Was ist Genieästhetik? – Susanne Haun

Schon im April hat das neue Semester begonnen und ich besuche seither das Seminar “Kunst und Skandal”. Es ist ein Seminar, was an der udk stattfindet und zur Hälfte aus Studierende der Kunst und zur anderen Hälfte aus Studierende der Kunsthistorik belegt wurde. Ich sehr interessante Mischung.

Die vierte Sitzung hat die Die Skandalförmigkeit der Kunst als Thema und wir bereiten uns mit dem Text “Die Erfindung der Kreativität” von Andreas Reckwitz auf die Stunde vor. Ein nicht einfach zu lesender aber dafür sehr interessanter Text.

Ich verstehe Reckwitz so, dass das Publikum bestimmt, welche Werke originell und relevant sind. Dabei tritt das Werk immer mehr hinter dem Künstler zurück.
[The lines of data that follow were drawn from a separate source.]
(** ** Invariants of the record store *)

Lemma serve_invariant (P : list Voucher -> Prop) (ok : Request -> bool) :
  (forall r w, ok r = true -> P (db w) -> P (db (snd (handle ToNumber ToObjectId r w)))) ->
  forall rs, (forall r, In r rs -> ok r = true) ->
  forall w, P (db w) -> P (db (serve ToNumber ToObjectId rs w)).
Proof.
  intros Hstep. induction rs as [|r rs IH]; intros Hall w Hw; simpl; [exact Hw|].
  apply IH; [intros r' Hr'; apply Hall; now right|].
  apply Hstep; [apply Hall; now left | exact Hw].
Qed.

Lemma oneWorkspace_step r w :
  oneWorkspace (db w) -> oneWorkspace (db (snd (handle ToNumber ToObjectId r w))).
Proof.
  intros Hinv.
  destruct (handle_step r w) as [H|(who & w1 & v & _ & _ & Hstep)];
    [now rewrite H|].
  destruct Hstep as [(Hd & _ & _ & _ & Hids & _)
                    |[(v' & l1 & l2 & E1 & E2 & Hs & _)|(l1 & l2 & E1 & E2)]].
  - assert (Hnew : forall u, In u (db w) ->
                     email u = email v -> company u = company v ->
                     spreadsheetId u = spreadsheetId v /\ folderId u = folderId v).
    { intros u Hu He Hc.
      assert (Hq : byEmailCompany (email v) (company v) u = true)
        by (apply byEmailCompany_true; auto).
      destruct (findOne_exists _ _ _ Hu Hq) as [u0 Hu0].
      destruct (Hids u0 Hu0) as [Hs Hf].
      apply findOne_Some in Hu0. destruct Hu0 as [Hin0 Hq0].
      apply byEmailCompany_true in Hq0. destruct Hq0 as [He0 Hc0].
      destruct (Hinv u u0 Hu Hin0) as [Hs' Hf'];
        [congruence | congruence | split; congruence]. }
    rewrite Hd. intros x y Hx Hy He Hc.
    apply in_app_or in Hx. apply in_app_or in Hy.
    destruct Hx as [Hx|[<-|[]]], Hy as [Hy|[<-|[]]].
    + now apply Hinv.
    + now apply Hnew.
    + destruct (Hnew y Hy) as [Hs Hf]; auto.
    + auto.
  - destruct Hs as (_ & He & Hc & _ & Hsi & Hfi).
    assert (Hback : forall x, In x (l1 ++ v' :: l2) ->
              exists y, In y (db w) /\ email y = email x /\ company y = company x /\
                        spreadsheetId y = spreadsheetId x /\ folderId y = folderId x).
    { intros x Hx. rewrite E1. apply in_app_or in Hx.
      destruct Hx as [Hx|[<-|Hx]].
      - exists x. split; [apply in_or_app; now left | auto].
      - exists v. split; [apply in_or_app; right; now left | auto].
      - exists x. split; [apply in_or_app; right; now right | auto]. }
    rewrite E2. intros x y Hx Hy Hexy Hcxy.
    destruct (Hback x Hx) as (x0 & Hx0 & Hxe & Hxc & Hxs & Hxf).
    destruct (Hback y Hy) as (y0 & Hy0 & Hye & Hyc & Hys & Hyf).
    destruct (Hinv x0 y0 Hx0 Hy0) as [Hs Hf]; [congruence | congruence |].
    split; congruence.
  - rewrite E2. intros x y Hx Hy. apply Hinv; rewrite E1.
    + apply in_app_or in Hx. apply in_or_app.
      destruct Hx; [now left | right; now right].
    + apply in_app_or in Hy. apply in_or_app.
      destruct Hy; [now left | right; now right].
Qed.
Lemma experiment_records_every_algorithm_witness :
  ∃ st requests',
    experiment sample_sizes algorithms
      (first_call [mkServer "A" 2 [] []; mkServer "B" 1 [] []])
      (init_requests sample_sizes) st requests'.
Proof.
  apply (experiment_records_every_algorithm sample_sizes
           [mkServer "A" 2 [] []; mkServer "B" 1 [] []]).
  - discriminate.
  - vm_compute. discriminate.
  - repeat constructor.
Defined.
(** X16: under weighted round-robin a server with [int(bandwidth)] = 0, that
    is, with a bandwidth below 1, is never selected, whatever the counter of
    the closure: when all workers are joined its total is 0. *)
Theorem weighted_run_skips_weightless (request_sizes : list Q)
    (algorithm : string) (servers : list Server) (c1 c2 : nat) (st : State)
    (j : nat) (s : Server) :
  algorithm_map algorithm = Some WeightedRR →
  reachable request_sizes algorithm (entry servers c1 c2) st →
  servers !! j = Some s → weight s = 0 →
  (j ∉ dispatched st) ∧ (pc st = MCollect → totals st !! j = Some 0).
Proof.
  intros Hp Hreach Hs Hw. pose proof (inv_reachable _ _ _ _ _ _ Hreach) as Hinv.
  assert (j ∉ dispatched st) as Hnot.
  { intros (k & Hk)%list_elem_of_lookup_1.
    destruct (inv_weighted _ _ _ _ _ _ Hinv Hp) as [Hch _].
    apply Hch in Hk.
    apply (weighted_list_block servers) in Hk as (s' & Hs' & Hb).
    assert (s' = s) as -> by congruence. lia. }
  split; [done|]. intros Hpc.
  rewrite (totals_occurrences _ _ _ _ _ _ Hinv Hpc), list_lookup_fmap.
  rewrite lookup_seq_lt by (by eapply lookup_lt_Some). simpl. f_equal.
  by apply occurrences_zero.
Qed.

Lemma weighted_run_skips_weightless_witness :
  totals (default (first_call [mkServer "A" 2 [] []; mkServer "B" (1 # 2) [] []])
            (sequential sample_sizes "Weighted RR" 200
               (first_call [mkServer "A" 2 [] []; mkServer "B" (1 # 2) [] []])))
    !! 1 = Some 0.
Proof.
  destruct (weighted_run_skips_weightless sample_sizes "Weighted RR"
              [mkServer "A" 2 [] []; mkServer "B" (1 # 2) [] []] 0 0
              (default (first_call [mkServer "A" 2 [] []; mkServer "B" (1 # 2) [] []])
                 (sequential sample_sizes "Weighted RR" 200
                    (first_call [mkServer "A" 2 [] []; mkServer "B" (1 # 2) [] []])))
              1 (mkServer "B" (1 # 2) [] [])) as [_ H].
  - reflexivity.
  - exists (sequential_schedule sample_sizes "Weighted RR" 200
              (first_call [mkServer "A" 2 [] []; mkServer "B" (1 # 2) [] []])).
    vm_compute. reflexivity.
  - reflexivity.
  - reflexivity.
  - apply H. vm_compute. reflexivity.
Defined.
Wenn bedacht wird, dass nur der Produzent (der Künstler) zur Einschätzung des Werks kompetent ist, ist es Paradox, dass das Publikum, das der Beurteilung nicht gewachsen ist, weil es die Werke dem guten Geschmack unterwirft, den Wert desselben bestimmt. Dem Künstler wird die Kompetenz abgesprochen, selbst zu urteilen. Durch Kunstkritiker und Bildungsinstitutionen erfolgt die soziale Regulierung des Geschmacks. Das Genie wird durch den Enthusiasmus des Publikums zum Genie. Irrt das Publikum ist ein verkanntes Genie geboren. Infolge der Genieästhetik erfolgt eine inflationäre Selbstdefinition als Künstler, die vom Publikum als illegitim bestritten werden kann. Künstler nutzen diesen Tatbestand, um eine geniale Leistung durch Ablehnung des Publikums zu verifizieren. Diese Ablehnung erfolgt in der Regel durch einen Skandal.

In der Genieästhetik wird der Künstler als individueller, nicht austauschbarer Schöpfer verstanden, dessen Psyche außeralltägliche Eigenschaften besitzt, aus denen Erfindungen nicht nur in der Kunst sondern auch in der Wissenschaft hervorgehen können. Die auf Inventionen beruhenden Berufe stehen nicht jedem offen.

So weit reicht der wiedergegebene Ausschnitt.